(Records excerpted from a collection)
BEGIN

(* ===== verification/Caches.v ===== *)
(** * Bounded caches

    The containers of common/util.hpp that the rest of the node keeps hashes
    and results in: [ExpirationCache] (known transactions, validated votes,
    double voting proofs), [ExpirationBlockNumberCache] (what a peer already
    has) and [ExpirationCacheMap] (seen DAG blocks, gas estimations), with
    [ThreadSafeMap] (malicious peers).  Each couples a hash container with a
    queue that says in which order entries expire. *)

From S2P Require Import Prelude.
Local Open Scope Z_scope.
Local Open Scope outcome_scope.

(** * [ExpirationCache] *)

Module Expiration.
Section cache.
Context {Key : Type} `{Countable Key}.

Record ExpirationCache := mkExpirationCache {
  cache_ : gset Key;
  kMaxSize : nat;
  kDeleteStep : nat;
  expiration_ : list Key;
}.

Definition newCache (max_size delete_step : nat) : ExpirationCache :=
  mkExpirationCache ∅ max_size delete_step [].

Definition contains (c : ExpirationCache) (key : Key) : bool := bool_decide (key ∈ cache_ c).

(** [n] rounds of [cache_.erase(expiration_.front()); expiration_.pop_front()];
    the front of an empty deque is undefined. *)
Fixpoint evict (n : nat) (cache : gset Key) (expiration : list Key) : outcome (gset Key * list Key) :=
  match n with
  | O => Done (cache, expiration)
  | S n =>
      match expiration with
      | [] => Undefined
      | key :: expiration' => evict n (cache ∖ {[key]}) expiration'
      end
  end.

(** The part of [insert] that holds the exclusive lock. *)
Definition insert_locked (c : ExpirationCache) (key : Key) : outcome (ExpirationCache * bool) :=
  if decide (key ∈ cache_ c) then Done (c, false)
  else
    let cache := {[key]} ∪ cache_ c in
    let expiration := expiration_ c ++ [key] in
    if bool_decide (kMaxSize c < size cache)%nat then
      let* (cache', expiration') := evict (kDeleteStep c) cache expiration in
      Done (mkExpirationCache cache' (kMaxSize c) (kDeleteStep c) expiration', true)
    else Done (mkExpirationCache cache (kMaxSize c) (kDeleteStep c) expiration, true).

Definition insert (c : ExpirationCache) (key : Key) : outcome (ExpirationCache * bool) :=
  if contains c key then Done (c, false) else insert_locked c key.

Definition erase (c : ExpirationCache) (key : Key) : ExpirationCache :=
  mkExpirationCache (cache_ c ∖ {[key]}) (kMaxSize c) (kDeleteStep c) (expiration_ c).

Definition count (c : ExpirationCache) (key : Key) : nat := if contains c key then 1 else 0.

Definition cache_size (c : ExpirationCache) : nat := size (cache_ c).

Definition clear (c : ExpirationCache) : ExpirationCache :=
  mkExpirationCache ∅ (kMaxSize c) (kDeleteStep c) [].

(** ** Properties *)

(** The check under the shared lock only saves taking the exclusive one. *)
Lemma insert_is_locked c key : insert c key = insert_locked c key.
Proof.
  unfold insert, insert_locked, contains. destruct (decide (key ∈ cache_ c)).
  - by rewrite bool_decide_true.
  - by rewrite bool_decide_false.
Qed.

Lemma evict_spec n cache exp :
  (n <= length exp)%nat ->
  evict n cache exp = Done (cache ∖ list_to_set (take n exp), drop n exp).
Proof.
  revert cache exp. induction n as [|n IH]; intros cache exp Hn; simpl.
  - by rewrite drop_0, difference_empty_L.
  - destruct exp as [|k exp]; simpl in *; [lia|]. rewrite IH by lia. do 2 f_equal. set_solver.
Qed.

(** Every cached key has an entry in the queue. *)
Definition tracked (c : ExpirationCache) : Prop := forall k, k ∈ cache_ c -> k ∈ expiration_ c.

Lemma tracked_size c : tracked c -> (size (cache_ c) <= length (expiration_ c))%nat.
Proof. intros Ht. by apply set_size_covered. Qed.

(** The queue holds exactly the cached keys, once each. *)
Definition exact (c : ExpirationCache) : Prop :=
  NoDup (expiration_ c) /\ forall k, k ∈ cache_ c <-> k ∈ expiration_ c.

Lemma exact_tracked c : exact c -> tracked c.
Proof. intros [_ He] k. apply He. Qed.

Lemma exact_size c : exact c -> size (cache_ c) = length (expiration_ c).
Proof.
  intros [Hnd He]. rewrite <- (size_list_to_set (C := gset Key)) by done.
  f_equal. apply set_eq. intros k. by rewrite elem_of_list_to_set.
Qed.

Definition params_ok (c : ExpirationCache) : Prop := (kDeleteStep c <= kMaxSize c + 1)%nat.

(** One insertion of a key that is not cached. *)
Lemma insert_new c key :
  tracked c -> params_ok c -> key ∉ cache_ c ->
  exists n, insert c key =
    Done (mkExpirationCache (({[key]} ∪ cache_ c) ∖ list_to_set (take n (expiration_ c ++ [key])))
            (kMaxSize c) (kDeleteStep c) (drop n (expiration_ c ++ [key])), true) /\
    n = (if bool_decide (kMaxSize c < S (size (cache_ c)))%nat then kDeleteStep c else 0%nat) /\
    (n <= length (expiration_ c ++ [key]))%nat.
Proof.
  intros Ht Hp Hk. rewrite insert_is_locked. unfold insert_locked.
  rewrite decide_False by done.
  assert (size ({[key]} ∪ cache_ c) = S (size (cache_ c))) as Hsz.
  { rewrite size_union by set_solver. by rewrite size_singleton. }
  rewrite Hsz. pose proof (tracked_size c Ht) as Hlen. unfold params_ok in Hp.
  eexists. split; [|split; [reflexivity|]].
  - case_bool_decide.
    + rewrite evict_spec by (rewrite length_app; simpl; lia). done.
    + rewrite drop_0. simpl. by rewrite difference_empty_L.
  - rewrite length_app. simpl. case_bool_decide; lia.
Qed.

Lemma insert_old c key : key ∈ cache_ c -> insert c key = Done (c, false).
Proof. intros. unfold insert, contains. by rewrite bool_decide_true. Qed.

Lemma insert_tracked c key :
  tracked c -> params_ok c ->
  exists c' b, insert c key = Done (c', b) /\ tracked c' /\ params_ok c' /\
    kMaxSize c' = kMaxSize c /\ kDeleteStep c' = kDeleteStep c /\ b = negb (contains c key).
Proof.
  intros Ht Hp. destruct (decide (key ∈ cache_ c)) as [Hk|Hk].
  - exists c, false. rewrite insert_old by done. unfold contains. rewrite bool_decide_true by done. done.
  - destruct (insert_new c key Ht Hp Hk) as (n & -> & _ & _). eexists _, true.
    split; [done|]. unfold contains. rewrite bool_decide_false by done. split_and!; try done.
    intros k. simpl. rewrite elem_of_difference, elem_of_list_to_set. intros [Hin Hnt].
    assert (k ∈ expiration_ c ++ [key]) as Hin'.
    { apply elem_of_app. apply elem_of_union in Hin as [Hin|Hin]; [right|left; by apply Ht]. set_solver. }
    rewrite <- (take_drop n (expiration_ c ++ [key])) in Hin'. set_solver.
Qed.

Lemma insert_exact c key :
  exact c -> params_ok c -> key ∉ cache_ c ->
  exists c' n, insert c key = Done (c', true) /\ exact c' /\ params_ok c' /\
    kMaxSize c' = kMaxSize c /\ kDeleteStep c' = kDeleteStep c /\
    expiration_ c' = drop n (expiration_ c ++ [key]) /\
    n = (if bool_decide (kMaxSize c < S (size (cache_ c)))%nat then kDeleteStep c else 0%nat).
Proof.
  intros He Hp Hk. destruct (insert_new c key (exact_tracked c He) Hp Hk) as (n & -> & Hn & Hle).
  eexists _, n. split; [done|]. split_and!; try done; [].
  destruct He as [Hnd He].
  assert (NoDup (expiration_ c ++ [key])) as Hnd'.
  { apply NoDup_app. split_and!; [done| |apply NoDup_singleton].
    intros x Hx ->%list_elem_of_singleton. by apply Hk, He. }
  rewrite <- (take_drop n (expiration_ c ++ [key])) in Hnd'. apply NoDup_app in Hnd' as (_ & Hdisj & Hnd').
  split; [done|]. intros k. simpl. rewrite elem_of_difference, elem_of_list_to_set, elem_of_union, He.
  assert (k ∈ expiration_ c ++ [key] <-> k ∈ take n (expiration_ c ++ [key]) \/ k ∈ drop n (expiration_ c ++ [key])) as Hs.
  { rewrite <- elem_of_app. by rewrite take_drop. }
  rewrite elem_of_app, list_elem_of_singleton in Hs. rewrite elem_of_singleton. naive_solver.
Qed.

(** Insertions one after the other, with the keys that were accepted. *)
Fixpoint insert_all (c : ExpirationCache) (keys : list Key) : outcome (ExpirationCache * list Key) :=
  match keys with
  | [] => Done (c, [])
  | key :: keys =>
      let* (c', inserted) := insert c key in
      let* (c'', accepted) := insert_all c' keys in
      Done (c'', if inserted then key :: accepted else accepted)
  end.

Definition bounded (c : ExpirationCache) : Prop := (size (cache_ c) <= kMaxSize c)%nat.

Lemma insert_bounded c key c' b :
  exact c -> bounded c -> params_ok c -> (1 <= kDeleteStep c)%nat -> insert c key = Done (c', b) ->
  bounded c' /\ ((kDeleteStep c <= kMaxSize c)%nat -> key ∈ cache_ c').
Proof.
  intros He Hb Hp Hd Hins. destruct (decide (key ∈ cache_ c)) as [Hk|Hk].
  - rewrite insert_old in Hins by done. by simplify_eq.
  - destruct (insert_exact c key He Hp Hk) as (c1 & n & Hc1 & He1 & _ & Hmax & Hstep & Hexp & Hn).
    rewrite Hc1 in Hins. simplify_eq. unfold bounded in *.
    pose proof (exact_size _ He) as Hsz. pose proof (exact_size _ He1) as Hsz1.
    rewrite Hsz1, Hexp, length_drop, length_app, Hmax. simpl. split.
    + case_bool_decide; lia.
    + intros Hd'. apply He1. rewrite Hexp. apply list_elem_of_lookup.
      exists (length (expiration_ c) - (if bool_decide (kMaxSize c < S (size (cache_ c)))%nat
        then kDeleteStep c else 0))%nat.
      rewrite lookup_drop, lookup_app_r by (case_bool_decide; lia).
      replace (_ - _)%nat with 0%nat by (case_bool_decide; lia). done.
Qed.

Lemma insert_all_effect keys c :
  exact c -> bounded c -> params_ok c -> (1 <= kDeleteStep c)%nat ->
  exists c' accepted, insert_all c keys = Done (c', accepted) /\ exact c' /\ bounded c' /\
    params_ok c' /\ kDeleteStep c' = kDeleteStep c /\ kMaxSize c' = kMaxSize c /\
    exists dropped, expiration_ c ++ accepted = dropped ++ expiration_ c'.
Proof.
  revert c. induction keys as [|key keys IH]; intros c He Hb Hp Hd; simpl.
  - exists c, []. split_and!; try done. exists []. by rewrite app_nil_r.
  - destruct (decide (key ∈ cache_ c)) as [Hk|Hk].
    + rewrite insert_old by done. simpl.
      destruct (IH c He Hb Hp Hd) as (c' & acc & -> & H1). by exists c', acc.
    + destruct (insert_exact c key He Hp Hk) as (c1 & n & Hc1 & He1 & Hp1 & Hmax & Hstep & Hexp & Hn).
      rewrite Hc1. simpl. pose proof (insert_bounded c key c1 true He Hb Hp Hd Hc1) as [Hb1 _].
      destruct (IH c1 He1 Hb1 Hp1 ltac:(lia)) as (c' & acc & -> & He' & Hb' & Hp' & Hs' & Hm' & dr & Hdr).
      exists c', (key :: acc). split_and!; try done; [congruence..|].
      exists (take n (expiration_ c ++ [key]) ++ dr).
      rewrite <- (app_assoc _ dr), <- Hdr, Hexp, app_assoc, take_drop, <- app_assoc. done.
Qed.

Lemma insert_all_snoc c keys key :
  insert_all c (keys ++ [key]) =
    (let* (c1, accepted) := insert_all c keys in
     let* (c2, inserted) := insert c1 key in
     Done (c2, accepted ++ if inserted then [key] else [])).
Proof.
  revert c. induction keys as [|k keys IH]; intros c; simpl.
  - by destruct (insert c key) as [[c' []]| |].
  - destruct (insert c k) as [[c' b]| |]; simpl; [|done..]. rewrite IH.
    destruct (insert_all c' keys) as [[c1 a1]| |]; simpl; [|done..].
    destruct (insert c1 key) as [[c2 b2]| |]; simpl; [|done..]. by destruct b.
Qed.
Definition with_pool (q : TransactionQueue) (p : Pool) : TransactionQueue :=
  mkTransactionQueue p (known_txs_ q) (transaction_overflow_time_ q)
    (kNonProposableTransactionsMaxSize q) (kMaxSize q) (kMaxDataSize q)
    (kMaxSingleAccountTransactionsSize q).

Definition with_known (q : TransactionQueue) (k : Expiration.ExpirationCache trx_hash_t) : TransactionQueue :=
  mkTransactionQueue (pool q) k (transaction_overflow_time_ q)
    (kNonProposableTransactionsMaxSize q) (kMaxSize q) (kMaxDataSize q)
    (kMaxSingleAccountTransactionsSize q).

Definition with_overflow_time (q : TransactionQueue) (now : Z) : TransactionQueue :=
  mkTransactionQueue (pool q) (known_txs_ q) now
    (kNonProposableTransactionsMaxSize q) (kMaxSize q) (kMaxDataSize q)
    (kMaxSingleAccountTransactionsSize q).

Definition queue_size (p : Pool) : Z := Z.of_nat (size (queue_transactions_ p)).

Definition addTransaction (p : Pool) (transaction : Transaction) (proposable : bool)
    (last_block_number : Z) : Pool :=
  if proposable then
    match queue_transactions_ p !! trx_hash transaction with
    | Some _ => p
    | None =>
        mkPool (account_nonce_transactions_ p)
          (<[trx_hash transaction := transaction]> (queue_transactions_ p))
          (<[trx_gas_price transaction :=
               u64 (default 0 (queue_transactions_gas_prices_ p !! trx_gas_price transaction)
                    + trx_gas transaction)]> (queue_transactions_gas_prices_ p))
          (non_proposable_transactions_ p)
          (u64 (data_size_ p + trx_data_size transaction))
    end
  else
    match non_proposable_transactions_ p !! trx_hash transaction with
    | Some _ => p
    | None =>
        mkPool (account_nonce_transactions_ p) (queue_transactions_ p)
          (queue_transactions_gas_prices_ p)
          (<[trx_hash transaction := (last_block_number, transaction)]> (non_proposable_transactions_ p))
          (u64 (data_size_ p + trx_data_size transaction))
    end.

Definition removeTransaction (p : Pool) (transaction : Transaction) (proposable : bool) : Pool * bool :=
  if proposable then
    match queue_transactions_ p !! trx_hash transaction with
    | None => (p, false)
    | Some _ =>
        let gas_price := trx_gas_price transaction in
        let gas_price_entry :=
          u64 (default 0 (queue_transactions_gas_prices_ p !! gas_price) - trx_gas transaction) in
        (mkPool (account_nonce_transactions_ p)
           (delete (trx_hash transaction) (queue_transactions_ p))
           (if gas_price_entry =? 0 then delete gas_price (queue_transactions_gas_prices_ p)
            else <[gas_price := gas_price_entry]> (queue_transactions_gas_prices_ p))
           (non_proposable_transactions_ p)
           (u64 (data_size_ p - trx_data_size transaction)), true)
    end
  else
    match non_proposable_transactions_ p !! trx_hash transaction with
    | None => (p, false)
    | Some _ =>
        (mkPool (account_nonce_transactions_ p) (queue_transactions_ p)
           (queue_transactions_gas_prices_ p)
           (delete (trx_hash transaction) (non_proposable_transactions_ p))
           (u64 (data_size_ p - trx_data_size transaction)), true)
    end.

Definition pool_contains (p : Pool) (hash : trx_hash_t) : bool :=
  bool_decide (is_Some (queue_transactions_ p !! hash)) ||
  bool_decide (is_Some (non_proposable_transactions_ p !! hash)).

Definition pool_get (p : Pool) (hash : trx_hash_t) : option Transaction :=
  match queue_transactions_ p !! hash with
  | Some t => Some t
  | None => snd <$> (non_proposable_transactions_ p !! hash)
  end.

(** ** Ordering by gas price *)

(** The transactions of an account in nonce order. *)
Definition nonce_order (account : gmap Z Transaction) : list Transaction := (map_items account).*2.

(** [head_transactions.insert]: behind the entries of the same gas price. *)
Fixpoint insert_head (t : Transaction) (heads : list Transaction) : list Transaction :=
  match heads with
  | [] => [t]
  | h :: heads' =>
      if trx_gas_price h <? trx_gas_price t then t :: heads else h :: insert_head t heads'
  end.

(** The loop that takes the head with the highest price and replaces it by the
    sender's next transaction; [ret] is the result so far. *)
Fixpoint take_heads (fuel : nat) (count : Z) (heads : list Transaction)
    (iterators : gmap addr_t (list Transaction)) (ret : list Transaction) : option (list Transaction) :=
  match heads with
  | [] => Some ret
  | head_trx :: heads' =>
      let ret := ret ++ [head_trx] in
      if Z.of_nat (length ret) =? count then Some ret
      else
        match fuel with
        | O => None
        | S fuel =>
            match default [] (iterators !! trx_sender head_trx) with
            | [] => take_heads fuel count heads' iterators ret
            | next :: rest =>
                take_heads fuel count (insert_head next heads')
                  (<[trx_sender head_trx := rest]> iterators) ret
            end
        end
  end.

(** The first loop: the first transaction of each account becomes a head; an
    account without transactions would be dereferenced past its end. *)
Fixpoint init_heads (accounts : list (addr_t * gmap Z Transaction)) (heads : list Transaction)
    (iterators : gmap addr_t (list Transaction)) : outcome (list Transaction * gmap addr_t (list Transaction)) :=
  match accounts with
  | [] => Done (heads, iterators)
  | (a, account) :: accounts' =>
      match nonce_order account with
      | [] => Undefined
      | t :: rest => init_heads accounts' (insert_head t heads) (<[a := rest]> iterators)
      end
  end.

Definition account_count (accounts : list (addr_t * gmap Z Transaction)) : nat :=
  sum_list_with (fun e => size e.2) accounts.

Section queue.
(** The iteration order of the hash map [iterators], which the language leaves
    open. *)
Context (iterate : gmap addr_t (gmap Z Transaction) -> list (addr_t * gmap Z Transaction)).

Definition getOrderedTransactions (p : Pool) (count : Z) : outcome (list Transaction) :=
  let accounts := iterate (account_nonce_transactions_ p) in
  let* (heads, iterators) := init_heads accounts [] ∅ in
  match take_heads (account_count accounts) count heads iterators [] with
  | Some ret => Done ret
  | None => Undefined
  end.

Definition getAllTransactions (p : Pool) : list (list Transaction) :=
  (fun e => nonce_order e.2) <$> map_to_list (account_nonce_transactions_ p).

(** ** Modification *)

Definition pool_erase (p : Pool) (transaction : Transaction) : outcome (Pool * bool) :=
  match queue_transactions_ p !! trx_hash transaction with
  | None => Done (removeTransaction p transaction false)
  | Some stored =>
      match account_nonce_transactions_ p !! trx_sender stored with
      | None => AssertFailed
      | Some account =>
          match account !! trx_nonce stored with
          | None => AssertFailed
          | Some t =>
              let* _ := oassert (trx_hash transaction =? trx_hash t) in
              let account := delete (trx_nonce stored) account in
              let accounts :=
                if decide (account = ∅) then delete (trx_sender stored) (account_nonce_transactions_ p)
                else <[trx_sender stored := account]> (account_nonce_transactions_ p) in
              Done (removeTransaction
                (mkPool accounts (queue_transactions_ p) (queue_transactions_gas_prices_ p)
                   (non_proposable_transactions_ p) (data_size_ p)) transaction true)
          end
      end
  end.

(** [account_nonce_transactions_[sender][nonce] = transaction] *)
Definition set_account (p : Pool) (transaction : Transaction) : Pool :=
  let account := default ∅ (account_nonce_transactions_ p !! trx_sender transaction) in
  mkPool (<[trx_sender transaction := <[trx_nonce transaction := transaction]> account]>
            (account_nonce_transactions_ p))
    (queue_transactions_ p) (queue_transactions_gas_prices_ p) (non_proposable_transactions_ p)
    (data_size_ p).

END

Reproduce verbatim the lines above, from the line with "by done. simpl." through the line with "He1 & Hp1 &".

    + rewrite insert_old by done. simpl.
      destruct (IH c He Hb Hp Hd) as (c' & acc & -> & H1). by exists c', acc.
    + destruct (insert_exact c key He Hp Hk) as (c1 & n & Hc1 & He1 & Hp1 & Hmax & Hstep & Hexp & Hn).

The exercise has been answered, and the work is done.